O: Can you tell us about your writing process?

TMcD: I never outline. I think planning a story too much can domesticate it, and I like to preserve the story’s wild soul so it can beat on with the thunder.  I like for the story to evolve with each new word and page that I write.  It’s like turning on a faucet.  Sometimes you only have a drop of water.  Others times you have a flood.  The thing about writing is that you just have to be present and ready with a big ol’ bowl to catch whatever comes out of that big ol’ faucet.

O: What would you like to tell us about the publishing process?

TMcD: While The Summer that Melted Everything is my first published novel, it’s actually my fifth or sixth novel written.  I wrote my first novel when I was eighteen and wouldn’t get a publishing contract until I was twenty-nine for The Summer that Melted Everything.  For me, it was a long eleven-year journey full of lots of rejection and perseverance.  I was told my writing was too dark and too risky.  For the most part, publishing has been an uphill battle, but the struggle has made me the author I am today.  An author who knows the value of determination and the value of each and every reader.
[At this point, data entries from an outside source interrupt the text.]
Lemma epoll_disciplined rounds fuel :
  wp sys_ok (Epoll.main rounds fuel) (λ h _, is_Some (Tcp.talk id h)) [].
Proof.
  eapply wp_mono; [intros h o; apply (rested_talk id h o)|]. unfold Epoll.main.
  assert (Tcp.at_rest id []) as H0 by done. apply wp_bind.
  apply (wp_mono _ _ (rested id)).
  - intros h [[ls ep]|s] Hr; [|done]. cbn in Hr |- *.
    eapply wp_mono; [|apply (wp_iterate _ rounds _ (λ h _, Tcp.at_rest id h)
      (λ h _, is_Some (Tcp.talk id h))); [|exact Hr]]; [by intros h' []|].
    intros h' conn Hh'. unfold Epoll.round. cbn. intros r _.
    eapply wp_mono; [|apply epoll_handle_events; by calm]. by intros h'' [].
  - unfold Epoll.setup. cbn. intros s _ b _ g _ f _.
    destruct (ret f =? -1); cbn; [intros [] _; by eexists|].
    intros l _. destruct (ret l <? 0); cbn; [intros [] _; by eexists|].
    intros e _ c _. destruct (ret c =? -1); cbn; [intros [] _; by eexists|done].
Qed.

(** * The plain server answers with its reply *)

Definition fixed (d : list Z) : list Z := Sockets.reply.

Lemma plain_serve_client fuel fd buf h :
  Tcp.at_rest fixed h → wp sys_ok (Sockets.serve_client fuel fd buf) (rested fixed) h.
Proof.
  revert buf h. induction fuel as [|fuel IH]; intros buf h Hh; cbn; [eauto with cs|].
  intros r _. destruct (Z.ltb_spec 0 (rret r)) as [Hr|Hr]; cbn; [|by apply Tcp.rest_no_data].
  intros w _. assert (Tcp.at_rest fixed ((h ++ [Ev (Read fd Sockets.BUF) r]) ++
    [Ev (Write fd Sockets.reply) w])) as Hh'
    by (by apply (Tcp.answering_write fixed _ _ (rdata r)), Tcp.rest_data).
  destruct (cstr _); cbn; [|eauto with cs]. intros u _. apply IH. by calm.
Qed.

Lemma plain_report b msg h :
  Tcp.at_rest fixed h → wp sys_ok (Sockets.report b msg) (rested fixed) h.
Proof. intros Hh. unfold Sockets.report, Sockets.retError. destruct b; cbn; [intros|]; by calm. Qed.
O: What would you tell anyone who wants to write a novel?

TMcD: To never give up.  Like I said, it took me eleven years to get a publisher.  If you’re really serious about being a published author, be willing to put in the hard work and have plenty of patience should it come to that.  The biggest thing is to never get discouraged.  Don’t let rejection destroy you.  Let it empower you.

O: What are you currently working on?

TMcD: I’ve returned to that very first novel I wrote when I was eighteen.  It’s inspired by my mother’s coming-of-age in southern Ohio from the 1950s to the early 1970s.  It feels like a good time to return to this story and to these characters.
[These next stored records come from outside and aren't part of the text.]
(* ===== verification/Wasm.v ===== *)
(** The Envoy filter (src/proxy/envoy/wasm/dscp/dscp-filter.cc).

    The filter is a set of callbacks that Envoy calls for the life of a module
    and of each HTTP stream.  The header maps and buffers belong to Envoy; the
    filter reaches them through the proxy-wasm SDK.  That interface is the class
    [ProxyHost], and [ProxyHostLaws] is what its documentation says of header
    values and of the bytes of a buffer; the theorems hold for every host with
    these laws, and [list_host] is one. *)

From stdpp Require Import base list gmap strings.
From S2P Require Import Prelude CLib Posix.

Local Open Scope Z_scope.

Module Wasm.

(** * The host *)

Class ProxyHost (M : Type) := {
  pairs : M → list (list Z * list Z);
  add : list Z → list Z → M → M;
  replace : list Z → list Z → M → M;
  remove : list Z → M → M;
  get_bytes : list Z → nat → nat → list Z;            (* start, length *)
  set_bytes : list Z → nat → nat → list Z → list Z }.

(** The values of a header, in order; names do not tell case apart. *)
Definition values {M} `{ProxyHost M} (k : list Z) (m : M) : list (list Z) :=
  omap (λ kv, if caseeq kv.1 k then Some kv.2 else None) (pairs m).

Class ProxyHostLaws (M : Type) `{ProxyHost M} : Prop := {
  values_add k k' v m :
    values k' (add k v m) = if caseeq k k' then values k' m ++ [v] else values k' m;
  values_replace k k' v m :
    values k' (replace k v m) = if caseeq k k' then [v] else values k' m;
  values_remove k k' m :
    values k' (remove k m) = if caseeq k k' then [] else values k' m;
  get_bytes_law b start len : get_bytes b start len = take len (drop start b);
  set_bytes_law b start len d :
    (start ≤ length b)%nat →
    set_bytes b start len d = take start b ++ d ++ drop (start + len) b }.

(** * The filter *)

Inductive level := TRACE | DEBUG | INFO | WARN | ERROR.

(** What the callbacks of one stream and of its module act on: the headers and
    buffers of the host, the log, the tick period and the commands run. *)
Record stream (M : Type) := {
  req_headers : M; req_body : list Z; resp_headers : M; resp_body : list Z;
  logged : list (level * list item); tick_period : option Z; commands : list string }.
Arguments req_headers {M} _.
Arguments req_body {M} _.
Arguments resp_headers {M} _.
Arguments resp_body {M} _.
Arguments logged {M} _.
Arguments tick_period {M} _.
Arguments commands {M} _.

Inductive FilterHeadersStatus :=
  | HContinue | HStopIteration | HContinueAndEndStream
  | HStopAllIterationAndBuffer | HStopAllIterationAndWatermark.
Inductive FilterDataStatus :=
  | DContinue | DStopIterationAndBuffer | DStopIterationAndWatermark | DStopIterationNoBuffer.

Section filter.
Context {M : Type} `{ProxyHost M}.
(** [id()] of the context. *)
Context (id : Z).

Definition LOG (l : level) (msg : list item) (s : stream M) : stream M :=
  {| req_headers := req_headers s; req_body := req_body s;
     resp_headers := resp_headers s; resp_body := resp_body s;
     logged := logged s ++ [(l, msg)]; tick_period := tick_period s; commands := commands s |}.

Definition set_resp_headers (m : M) (s : stream M) : stream M :=
  {| req_headers := req_headers s; req_body := req_body s;
     resp_headers := m; resp_body := resp_body s;
     logged := logged s; tick_period := tick_period s; commands := commands s |}.

Definition set_resp_body (b : list Z) (s : stream M) : stream M :=
  {| req_headers := req_headers s; req_body := req_body s;
     resp_headers := resp_headers s; resp_body := b;
     logged := logged s; tick_period := tick_period s; commands := commands s |}.

Definition proxy_set_tick_period_milliseconds (ms : Z) (s : stream M) : stream M :=
  {| req_headers := req_headers s; req_body := req_body s;
     resp_headers := resp_headers s; resp_body := resp_body s;
     logged := logged s; tick_period := Some ms; commands := commands s |}.

Definition system (cmd : string) (s : stream M) : stream M :=
  {| req_headers := req_headers s; req_body := req_body s;
     resp_headers := resp_headers s; resp_body := resp_body s;
     logged := logged s; tick_period := tick_period s; commands := commands s ++ [cmd] |}.

Definition onStart (s : stream M) : stream M * bool := (LOG TRACE [T "onStart"] s, true).

Definition onConfigure (s : stream M) : stream M * bool :=
  (proxy_set_tick_period_milliseconds 1000 (LOG TRACE [T "onConfigure"] s), true).

Definition onTick (s : stream M) : stream M := LOG TRACE [T "onTick"] s.

Definition onCreate (s : stream M) : stream M := LOG WARN [T "onCreate "; N id] s.

(** The number of headers, and the loop over them. *)
Definition log_pairs (ps : list (list Z * list Z)) (s : stream M) : stream M :=
  foldl (λ s p, LOG INFO [B p.1; T " -> "; B p.2] s)
        (LOG INFO [T "headers: "; N (Z.of_nat (length ps))] s) ps.

Definition onRequestHeaders (s : stream M) : stream M * FilterHeadersStatus :=
  let s := LOG DEBUG [T "onRequestHeaders "; N id] s in
  let s := log_pairs (pairs (req_headers s)) s in
  (system "echo hello" s, HContinue).

Definition onResponseHeaders (s : stream M) : stream M * FilterHeadersStatus :=
  let s := LOG DEBUG [T "onResponseHeaders "; N id] s in
  let s := log_pairs (pairs (resp_headers s)) s in
  let m := add (bs "X-Wasm-custom") (bs "FOO") (resp_headers s) in
  let m := replace (bs "content-type") (bs "text/plain; charset=utf-8") m in
  let m := remove (bs "content-length") m in
  (set_resp_headers m s, HContinue).

Definition onRequestBody (body_buffer_length : nat) (s : stream M) : stream M * FilterDataStatus :=
  let body := get_bytes (req_body s) 0 body_buffer_length in
  (LOG ERROR [T "onRequestBody "; B body] s, DContinue).

Definition hello : list Z := bs "Hello, world" ++ [10].

Definition onResponseBody (body_buffer_length : nat) (s : stream M) : stream M * FilterDataStatus :=
  (set_resp_body (set_bytes (resp_body s) 0 body_buffer_length hello) s, DContinue).

Definition onDone (s : stream M) : stream M := LOG WARN [T "onDone "; N id] s.
Definition onLog (s : stream M) : stream M := LOG WARN [T "onLog "; N id] s.
Definition onDelete (s : stream M) : stream M := LOG WARN [T "onDelete "; N id] s.

(** ** A stream through the filter *)

(** What Envoy does with a stream: the parts of the two messages arrive in some
    order; the header map or the part of a body is what the host holds when its
    callback is called, and what the host holds afterwards is passed on if the
    callback says to continue. *)
Inductive part :=
  | RequestHeaders (m : M)
  | RequestData (chunk : list Z)
  | ResponseHeaders (m : M)
  | ResponseData (chunk : list Z).

Definition with_req (m : M) (b : list Z) (s : stream M) : stream M :=
  {| req_headers := m; req_body := b;
     resp_headers := resp_headers s; resp_body := resp_body s;
     logged := logged s; tick_period := tick_period s; commands := commands s |}.

Definition header_result (st : FilterHeadersStatus) (s : stream M) (p : part) : option (stream M * part) :=
  match st with HContinue => Some (s, p) | _ => None end.
Definition data_result (st : FilterDataStatus) (s : stream M) (p : part) : option (stream M * part) :=
  match st with DContinue => Some (s, p) | _ => None end.

(** One part through the filter; [None] when a callback stops the message. *)
Definition pass (s : stream M) (a : part) : option (stream M * part) :=
  match a with
  | RequestHeaders m =>
      let '(s, st) := onRequestHeaders (with_req m (req_body s) s) in
      header_result st s (RequestHeaders (req_headers s))
  | RequestData c =>
      let '(s, st) := onRequestBody (length c) (with_req (req_headers s) c s) in
      data_result st s (RequestData (req_body s))
  | ResponseHeaders m =>
      let '(s, st) := onResponseHeaders (set_resp_headers m s) in
      header_result st s (ResponseHeaders (resp_headers s))
  | ResponseData c =>
      let '(s, st) := onResponseBody (length c) (set_resp_body c s) in
      data_result st s (ResponseData (resp_body s))
  end.

Fixpoint pass_all (s : stream M) (l : list part) : option (stream M * list part) :=
  match l with
  | [] => Some (s, [])
  | a :: l' =>
      '(s, p) ← pass s a;
      '(s, ps) ← pass_all s l';
      Some (s, p :: ps)
  end.

(** ** What the filter promises *)

(** The values of the header [k] of a response. *)
Definition edited (k : list Z) (old : list (list Z)) : list (list Z) :=
  if caseeq (bs "content-length") k then []
  else if caseeq (bs "content-type") k then [bs "text/plain; charset=utf-8"]
  else if caseeq (bs "X-Wasm-custom") k then old ++ [bs "FOO"]
  else old.

(** [a] arrives and [p] is passed on. *)
Definition passed (a p : part) : Prop :=
  match a, p with
  | RequestHeaders m, RequestHeaders m' => m' = m
  | RequestData c, RequestData c' => c' = c
  | ResponseHeaders m, ResponseHeaders m' => ∀ k, values k m' = edited k (values k m)
  | ResponseData _, ResponseData c' => c' = hello
  | _, _ => False
  end.

(** The command of every request. *)
Definition commanded (a : part) : option string :=
  match a with RequestHeaders _ => Some "echo hello"%string | _ => None end.

(** * Theorems *)

Context `{!ProxyHostLaws M}.

#[local] Arguments hello : simpl never.
#[local] Arguments bs : simpl never.

Lemma log_pairs_frame ps s :
  req_headers (log_pairs ps s) = req_headers s ∧ resp_headers (log_pairs ps s) = resp_headers s ∧
  commands (log_pairs ps s) = commands s.
Proof.
  unfold log_pairs. set (s0 := LOG INFO _ s).
  change (req_headers s) with (req_headers s0). change (resp_headers s) with (resp_headers s0).
  change (commands s) with (commands s0).
  clearbody s0. revert s0. induction ps as [|p ps IH]; intros s0; [done|]. apply (IH (LOG _ _ s0)).
Qed.

Lemma onResponseHeaders_values s k :
  values k (resp_headers (onResponseHeaders s).1) = edited k (values k (resp_headers s)).
Proof.
  unfold onResponseHeaders. cbn [fst resp_headers set_resp_headers].
  destruct (log_pairs_frame (pairs (resp_headers (LOG DEBUG [T "onResponseHeaders "; N id] s)))
              (LOG DEBUG [T "onResponseHeaders "; N id] s)) as (_ & -> & _).
  cbn [resp_headers LOG].
  rewrite values_remove, values_replace, values_add. unfold edited.
  destruct (caseeq (bs "content-length") k); [done|].
  by destruct (caseeq (bs "content-type") k).
Qed.

(** One part: the callback lets it continue. *)
Lemma pass_one s a :
  ∃ s' p, pass s a = Some (s', p) ∧ passed a p ∧
          commands s' = commands s ++ option_list (commanded a).
Proof.
  destruct a as [m|c|m|c]; cbn [pass commanded option_list]; rewrite ?app_nil_r.
  - unfold onRequestHeaders. set (s0 := LOG _ _ _).
    destruct (log_pairs_frame (pairs (req_headers s0)) s0) as (E1 & _ & E2).
    eexists _, _. split; [done|]. cbn -[log_pairs] in *. by rewrite E1, E2.
  - eexists _, _. split; [done|]. done.
  - pose proof (onResponseHeaders_values (set_resp_headers m s)) as Hv.
    unfold onResponseHeaders in *. set (s0 := LOG _ _ _) in *.
    destruct (log_pairs_frame (pairs (resp_headers s0)) s0) as (_ & _ & E2).
    eexists _, _. split; [done|]. split; [exact Hv|].
    cbn -[log_pairs] in *. by rewrite E2.
  - eexists _, _. split; [done|]. split; [|done]. cbn.
    rewrite set_bytes_law, drop_ge, app_nil_r by (cbn; lia). done.
Qed.

(** C30: in whatever order the parts of requests and responses arrive, no
    callback stops a message and every part is passed on, in order: request
    headers and request bodies unchanged; every part of a response body replaced
    by the greeting; and a response's headers with the same values but for three
    names: one X-Wasm-custom is added, the content-type is text/plain, and there
    is no content-length that could contradict the new body.  The command is run
    once for every request. *)
Theorem filter_stream (l : list part) (s : stream M) :
  ∃ s' out, pass_all s l = Some (s', out) ∧ Forall2 passed l out ∧
            commands s' = commands s ++ omap commanded l.
Proof.
  revert s. induction l as [|a l IH]; intros s; cbn [pass_all].
  - exists s, []. cbn. by rewrite app_nil_r.
  - destruct (pass_one s a) as (s1 & p & -> & Hp & E1). cbn.
    destruct (IH s1) as (s2 & out & -> & Ho & E2). exists s2, (p :: out). cbn.
    split_and!; [done|by constructor|]. rewrite E2, E1, <- app_assoc. by destruct (commanded a).
Qed.

End filter.

(** * A host *)

(** Headers as an association list in the order of the message. *)
#[export] Instance list_host : ProxyHost (list (list Z * list Z)) := {|
  pairs m := m;
  add k v m := m ++ [(k, v)];
  replace k v m := filter (λ kv, caseeq k kv.1 = false) m ++ [(k, v)];
  remove k m := filter (λ kv, caseeq k kv.1 = false) m;
  get_bytes b start len := take len (drop start b);
  set_bytes b start len d := take start b ++ d ++ drop (start + len) b |}.

Lemma values_filter k k' (m : list (list Z * list Z)) :
  values k' (filter (λ kv, caseeq k kv.1 = false) m) = if caseeq k k' then [] else values k' m.
Proof.
  unfold values. cbn [pairs list_host]. induction m as [|[a v] m IH]; [by destruct (caseeq k k')|].
  rewrite filter_cons. cbn [fst]. destruct (decide (caseeq k a = false)) as [E|E]; cbn [omap list_omap fst].
  - rewrite IH. destruct (caseeq k k') eqn:E2; [|done].
    destruct (caseeq a k') eqn:E3; [|done].
    rewrite caseeq_sym in E3. by rewrite (caseeq_trans k k' a) in E.
  - rewrite IH. destruct (caseeq k k') eqn:E2; [done|].
    destruct (caseeq a k') eqn:E3; [|done].
    apply not_false_is_true in E. by rewrite (caseeq_trans k a k') in E2.
Qed.

#[export] Instance list_host_laws : ProxyHostLaws (list (list Z * list Z)).
Proof.
  split; try done.
  - intros. unfold values. cbn. rewrite omap_app. cbn. destruct (caseeq k k'); [done|].
    by rewrite app_nil_r.
  - intros. unfold values. cbn [pairs add replace list_host]. rewrite omap_app.
    change (omap _ (filter _ m)) with (values k' (filter (λ kv, caseeq k kv.1 = false) m)).
    rewrite values_filter. cbn. destruct (caseeq k k'); [done|]. by rewrite app_nil_r.
  - intros. apply values_filter.
Qed.

(** A response in two parts. *)
Definition sample : stream (list (list Z * list Z)) := {|
  req_headers := []; req_body := []; resp_headers := []; resp_body := [];
  logged := []; tick_period := None; commands := [] |}.

Lemma filter_stream_witness :
  ∃ s' out,
    pass_all 7 sample
      [RequestHeaders [(bs ":path", bs "/")]; RequestData (bs "a");
       ResponseHeaders [(bs "Content-Length", bs "6")];
       ResponseData (bs "abc"); RequestData (bs "b"); ResponseData (bs "def")] = Some (s', out) ∧
    Forall2 passed
      [RequestHeaders [(bs ":path", bs "/")]; RequestData (bs "a");
       ResponseHeaders [(bs "Content-Length", bs "6")];
       ResponseData (bs "abc"); RequestData (bs "b"); ResponseData (bs "def")] out ∧
    commands s' = ["echo hello"%string].
Proof.
  exact (filter_stream 7
    [RequestHeaders [(bs ":path", bs "/")]; RequestData (bs "a");
     ResponseHeaders [(bs "Content-Length", bs "6")];
     ResponseData (bs "abc"); RequestData (bs "b"); ResponseData (bs "def")] sample).
Defined.

End Wasm.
O: Any inspirational quotes from other writers that you enjoy?

“Don’t talk about it; write.” Ray Bradbury, author of Dandelion Wine, one of my favorite books

“If you don’t like my peaches, don’t shake my tree.”-Shirley Jackson, author of We Have Always Lived in the Castle, another favorite book of mine.

My last quote isn’t from the author speaking outside of a work, but rather from a poet speaking within his work.  From Ohio poet James Wright.  From his poem, “To a Blossoming Pear Tree”:

“For if you could only listen,
I would tell you something,
Something human.”

It’s a beautiful quote because something human is the best thing we can hope to tell each other.